C’est précisément l’utilisation non autorisée des dépôts des clients qui a été la cause principale de l’insolvabilité de FTX. Lorsque les utilisateurs ont commencé à retirer massivement leurs fonds en novembre 2022, la bourse n’a pas été en mesure d’honorer ses engagements. En conséquence, l’entreprise a déposé une demande de faillite, et le marché des cryptomonnaies a subi l’un des chocs les plus violents de toute son histoire.

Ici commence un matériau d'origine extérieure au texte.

(** * peaks.js points layer: a shallow embedding of [src/points-layer.js]

    The layer keeps a registry [_pointMarkers] from point ids to marker
    objects, creates and destroys markers as points enter and leave the
    visible window, repositions them, and writes drag gestures back into
    the points.

    Conventions of the embedding.
    - JavaScript objects that are shared and mutated (points, markers) live
      in two heaps indexed by references; a reference always denotes an
      object, so the heaps are total functions.
    - The registry is a JavaScript object used as a dictionary and is a
      [gmap string MarkerRef]; point ids are assumed not to collide with the
      property names of [Object.prototype].
    - Numbers are kept abstract behind the interface [JsNumber]: every
      result holds for whatever [+], [-], [<] and truthiness the numbers
      have, IEEE doubles included.
    - [this._peaks] and [this._view] are read-only for the layer; they are
      parameters of every method.
    - [emit] is synchronous: the constructor subscribes [_onPointsDrag] to
      the three drag topics of the very bus the layer emits on, so emitting
      one of them runs [_onPointsDrag] before [emit] returns.  Listeners of
      other components are outside the model.
    - The model covers the layer from its construction to its [destroy].
      The methods that only forward to the view or to Konva ([addToStage],
      [formatTime], [getHeight], [setVisible], [draw], [fitToView]) touch
      nothing the model records and are left out. *)

From Stdlib Require Import ZArith.
From stdpp Require Import base decidable option list strings gmap functions.

Local Open Scope string_scope.
Local Open Scope list_scope.
Local Open Scope nat_scope.

(** ** Numbers *)

Class JsNumber (num : Type) := {
  (** integer literals *)
  num_of_Z : Z → num;
  num_add : num → num → num;
  num_sub : num → num → num;
  num_ltb : num → num → bool;
  (** [ToBoolean] on a number: false for [0] (and [NaN]). *)
  num_truthy : num → bool
}.

Definition num_zero `{JsNumber num} : num := num_of_Z 0.

#[export] Instance Z_JsNumber : JsNumber Z := {|
  num_of_Z := fun n => n;
  num_add := Z.add;
  num_sub := Z.sub;
  num_ltb := Z.ltb;
  num_truthy := fun n => negb (Z.eqb n 0)
|}.

(** [ToBoolean] on a string: false for the empty string. *)
Definition str_truthy (s : string) : bool :=
  match s with EmptyString => false | _ => true end.

(** [a || b] and [a ? a : b] on a value that is [undefined] ([None]) or has
    the expected type. *)
Definition js_or {A} (truthy : A → bool) (a : option A) (b : A) : A :=
  match a with
  | Some v => if truthy v then v else b
  | None => b
  end.

(** Modelled from the spec: [clamp] of [./utils], which constrains a value
    to the closed interval between its two bounds. *)
Definition clamp `{JsNumber num} (value lo hi : num) : num :=
  if num_ltb value lo then lo
  else if num_ltb hi value then hi
  else value.

Definition PointRef := nat.
Definition MarkerRef := nat.

(** ** Points *)

Module Point.
Record t (num : Type) := mk {
  id : string;
  time : num;
  editable : bool;
  color : option string
}.
Arguments mk {num}.
Arguments id {num}.
Arguments time {num}.
Arguments editable {num}.
Arguments color {num}.

(** Modelled from the spec: [_setTime] of [./point], the single write
    path of a point's time. *)
Definition _setTime {num} (t' : num) (p : t num) : t num :=
  mk (id p) t' (editable p) (color p).
End Point.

Malgré la forte probabilité que les documents de demande de grâce soient examinés par les autorités fédérales américaines, le simple fait de leur examen ne garantit pas une décision favorable et les chances de Bankman-Fried restent très faibles.

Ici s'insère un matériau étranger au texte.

(** The timestamp row: absent for the zero time, and otherwise the unix
    seconds followed by the RFC 3339 text in parentheses. *)
Lemma setProps_timestamp (del : Delivery.t) (v : string) :
  Property.mk "timestamp" v ∈ setProps del <->
  IsZero (Delivery.Timestamp del) = false /\
  v = pretty (Unix (Delivery.Timestamp del)) +:+ " (" +:+
      time_Format (Delivery.Timestamp del) RFC3339 +:+ ")".
Proof.
  rewrite (proj1 (setProps_rows del)), props_timestamp. simpl.
  pose proof (timestamp_empty del) as Hempty. unfold timestamp in *.
  destruct (IsZero (Delivery.Timestamp del)).
  - split; [|by intros [? _]]. intros [-> Hne]. by destruct Hne.
  - split; [by intros [-> _]|]. intros [_ ->]. split; [done|].
    intros Habs. apply Hempty in Habs. done.
Qed.
End Tables.







Example rfc3339_sample :
  rfc3339 (time_Unix 1700000000 0) = "2023-11-14T22:13:20Z" /\
  rfc3339 (time_Unix 951782400 3600) = "2000-02-29T01:00:00+01:00" /\
  rfc3339 (time_Unix 0 0) = "1970-01-01T00:00:00Z".
Proof. vm_compute. done. Qed.

Example setProps_sample :
  @setProps sampleLibrary sampleDelivery =
    [ Property.mk "app_id" "shop";
      Property.mk "content_type" "application/json";
      Property.mk "message_id" "m1";
      Property.mk "routing_key" "orders.created";
      Property.mk "timestamp" "1700000000 (2023-11-14T22:13:20Z)";
      Property.mk "type" "order" ].
Proof. vm_compute. reflexivity. Qed.

Example headers_sample :
  headers sampleDelivery =
    [ Header.mk "x-death-count" (HInt 3);
      Header.mk "x-first-death-queue" (HString "orders.retry");
      Header.mk "x-foo" (HString "bar") ].
Proof. vm_compute. reflexivity. Qed.

(** ** Running computations *)

(** How a [bind] can have ended. *)
Lemma bind_inv {A B : Type} (m : M A) (f : A -> M B) (h : list Event)
    (o : Outcome B) (t : list Event) :
  bind m f h = (o, t) ->
  (exists a t1 t2, m h = (Ok a, t1) /\ f a (h ++ t1) = (o, t2) /\ t = t1 ++ t2) \/
  (exists e, m h = (Fail e, t) /\ o = Fail e) \/
  (m h = (Panic, t) /\ o = Panic) \/
  (m h = (OutOfFuel, t) /\ o = OutOfFuel).
Proof.
  unfold bind. destruct (m h) as [[a|e| |] t1].
  - destruct (f a (h ++ t1)) as [o' t2] eqn:Hf. intros [= <- <-].
    left. by exists a, t1, t2.
  - intros [= <- <-]. right. left. by exists e.
  - intros [= <- <-]. right. right. by left.
  - intros [= <- <-]. by repeat right.
Qed.

Section Payload.
Context `{Library} (env : Env).

(** [printPayload] step by step: the heading, then what the content
    type and the body call for. *)
Lemma printPayload_run (f : Writer) (del : Delivery.t) (h : list Event) :
  let r0 := env_write env h f ("PAYLOAD" +:+ newline) in
  let heading := EWrite f ("PAYLOAD" +:+ newline) r0 in
  let done_or (r : option string) : Outcome unit :=
    match r with Some msg => Fail (errExternal msg) | None => Ok tt end in
  printPayload env f del h =
    match r0 with
    | Some msg => (Fail (errExternal msg), [heading])
    | None =>
        if String.eqb (Delivery.ContentType del) "application/json" then
          match json_Unmarshal (Delivery.Body del) with
          | Some payload =>
              let text := json_EncodeIndent "" "  " payload in
              let r := env_write env (h ++ [heading]) f text in
              (done_or r, [heading; EWrite f text r])
          | None => (Ok tt, [heading])
          end
        else
          let text := Delivery.Body del +:+ newline in
          let r := env_write env (h ++ [heading]) f text in
          (done_or r, [heading; EWrite f text r])
    end.
Proof.
  unfold printPayload, Fprintln, Encode, call, bind, check, ret, fail. simpl.
  destruct (env_write env h f _) as [msg|]; [done|]. simpl.
  destruct (String.eqb _ _).
  - destruct (json_Unmarshal _) as [payload|]; [|done]. simpl.
    rewrite app_nil_r. by destruct (env_write env _ f _).
  - simpl. rewrite app_nil_r. by destruct (env_write env _ f _).
Qed.

(** C3. Once the PAYLOAD heading is written: with content type
    "application/json" and a body that parses, the payload output is
    the one write of the value encoded with indent of two spaces; with
    content type "application/json" and a body that does not parse,
    nothing more is written and [printPayload] returns nil; with any
    other content type, the empty one included, the output is the one
    write of the body as text followed by a line break. *)
Theorem C3_payload_rendering (f : Writer) (del : Delivery.t) (h : list Event) :
  let heading := EWrite f ("PAYLOAD" +:+ newline) None in
  let done_or (r : option string) : Outcome unit :=
    match r with Some msg => Fail (errExternal msg) | None => Ok tt end in
  env_write env h f ("PAYLOAD" +:+ newline) = None ->
  (forall payload : JSON,
     Delivery.ContentType del = "application/json" ->
     json_Unmarshal (Delivery.Body del) = Some payload ->
     let text := json_EncodeIndent "" "  " payload in
     let r := env_write env (h ++ [heading]) f text in
     printPayload env f del h = (done_or r, [heading; EWrite f text r])) /\
  (Delivery.ContentType del = "application/json" ->
   json_Unmarshal (Delivery.Body del) = None ->
   printPayload env f del h = (Ok tt, [heading])) /\
  (Delivery.ContentType del ≠ "application/json" ->
   let text := Delivery.Body del +:+ newline in
   let r := env_write env (h ++ [heading]) f text in
   printPayload env f del h = (done_or r, [heading; EWrite f text r])).
Proof.
  intros heading done_or Hh.
  pose proof (printPayload_run f del h) as Hrun. simpl in Hrun.
  rewrite Hh in Hrun. fold heading in Hrun.
  split; [|split].
  - intros payload Hct Hp. rewrite Hrun, Hct, Hp. reflexivity.
  - intros Hct Hp. rewrite Hrun, Hct, Hp. reflexivity.
  - intros Hct. rewrite Hrun.
    destruct (String.eqb_spec (Delivery.ContentType del) "application/json"); done.
Qed.
End Payload.

Lemma C3_payload_rendering_witness :
  @printPayload sampleLibrary (calm [] []) Stdout malformedDelivery [] =
    (Ok tt, [EWrite Stdout ("PAYLOAD" +:+ newline) None]) /\
  @printPayload sampleLibrary (calm [] []) Stdout sampleDelivery [] =
    (Ok tt, [EWrite Stdout ("PAYLOAD" +:+ newline) None;
             EWrite Stdout ("true" +:+ newline) None]) /\
  @printPayload sampleLibrary (calm [] []) Stdout textDelivery [] =
    (Ok tt, [EWrite Stdout ("PAYLOAD" +:+ newline) None;
             EWrite Stdout ("hello" +:+ newline) None]).
Proof.
  split; [|split].
  - apply (@C3_payload_rendering sampleLibrary (calm [] []) Stdout malformedDelivery []);
      reflexivity.
  - apply (proj1 (@C3_payload_rendering sampleLibrary (calm [] []) Stdout sampleDelivery []
                    eq_refl) (Some true)); reflexivity.
  - apply (@C3_payload_rendering sampleLibrary (calm [] []) Stdout textDelivery []);
      [reflexivity|discriminate].
Defined.

(** ** The runs of [printDelivery] and [process] *)

Tactic Notation "bind_cases" hyp(Hrun) "as" ident(H1) ident(H2) :=
  let a := fresh "a" in
  let t1 := fresh "t" in
  let t2 := fresh "t" in
  let e := fresh "e" in
  apply bind_inv in Hrun
    as [(a & t1 & t2 & H1 & H2 & ->) | [(e & H1 & ->) | [[H1 ->] | [H1 ->]]]].

Lemma ret_inv {A : Type} (a : A) (h : list Event) (o : Outcome A) (t : list Event) :
  ret a h = (o, t) -> o = Ok a /\ t = [].
Proof. by intros [= <- <-]. Qed.

Lemma call_inv {A : Type} (answer : list Event -> A) (ev : A -> Event)
    (h : list Event) (o : Outcome A) (t : list Event) :
  call answer ev h = (o, t) -> o = Ok (answer h) /\ t = [ev (answer h)].
Proof. by intros [= <- <-]. Qed.

(** A call followed by [if err != nil { return err }] and more. *)
Lemma call_check_inv {B : Type} (answer : list Event -> option string)
    (ev : option string -> Event) (k : M B) (h : list Event)
    (o : Outcome B) (t : list Event) :
  bind (call answer ev) (fun err => bind (check err) (fun _ => k)) h = (o, t) ->
  (exists msg, answer h = Some msg /\ o = Fail (errExternal msg) /\ t = [ev (Some msg)]) \/
  (answer h = None /\ exists t', k (h ++ [ev None]) = (o, t') /\ t = ev None :: t').
Proof.
  unfold bind, call, check, fail, ret. simpl.
  destruct (answer h) as [msg|]; simpl.
  - intros [= <- <-]. left. by exists msg.
  - rewrite app_nil_r. destruct (k _) as [o' t'] eqn:Hk. intros [= <- <-].
    right. split; [done|]. by exists t'.
Qed.

(** A call whose error is what the function returns. *)
Lemma call_check_last (answer : list Event -> option string)
    (ev : option string -> Event) (h : list Event) :
  bind (call answer ev) check h = (done_or (answer h), [ev (answer h)]).
Proof.
  unfold bind, call, check, fail, ret, done_or. simpl. by destruct (answer h).
Qed.

Section ProcessRuns.
Context `{Library} (env : Env).

Lemma printProperties_run (f : Writer) (del : Delivery.t) (h : list Event) :
  printProperties env f del h =
    match env_write env h f ("PROPERTIES" +:+ newline) with
    | Some msg => (Fail (errExternal msg), [EWrite f ("PROPERTIES" +:+ newline) (Some msg)])
    | None =>
        (Ok tt, [EWrite f ("PROPERTIES" +:+ newline) None; ETableProps f (setProps del)])
    end.
Proof.
  unfold printProperties, Fprintln, tableprinter_Print_props, call, bind, check, ret, fail.
  simpl. by destruct (env_write env h f _).
Qed.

Même si sa demande est examinée, le dépôt de cette requête ne suspend pas la peine, n’annule pas la confiscation de ses biens, ne le libère pas automatiquement de prison et n’interrompt pas les procédures de dédommagement des créanciers. Jusqu’à ce que le président rende une décision distincte, il demeure un criminel fédéral condamné.
L’affaire FTX est devenue un exemple révélateur de la manière dont la fraude financière moderne mêle cryptomonnaies, influence politique, flux financiers internationaux et lacunes en matière de contrôle des entreprises.
Les organismes de réglementation américains considèrent l’affaire Bankman-Fried comme s’inscrivant dans le cadre d’une lutte plus large contre la criminalité financière du XXIe siècle – allant des simples stratagèmes de détournement de fonds aux montages internationaux complexes faisant appel aux actifs numériques. C’est précisément pour cette raison que la décision concernant une éventuelle grâce accordée à SBF aura une importance non seulement pour une seule personne, mais aussi pour la confiance dans l’ensemble du système judiciaire et le marché mondial des cryptomonnaies.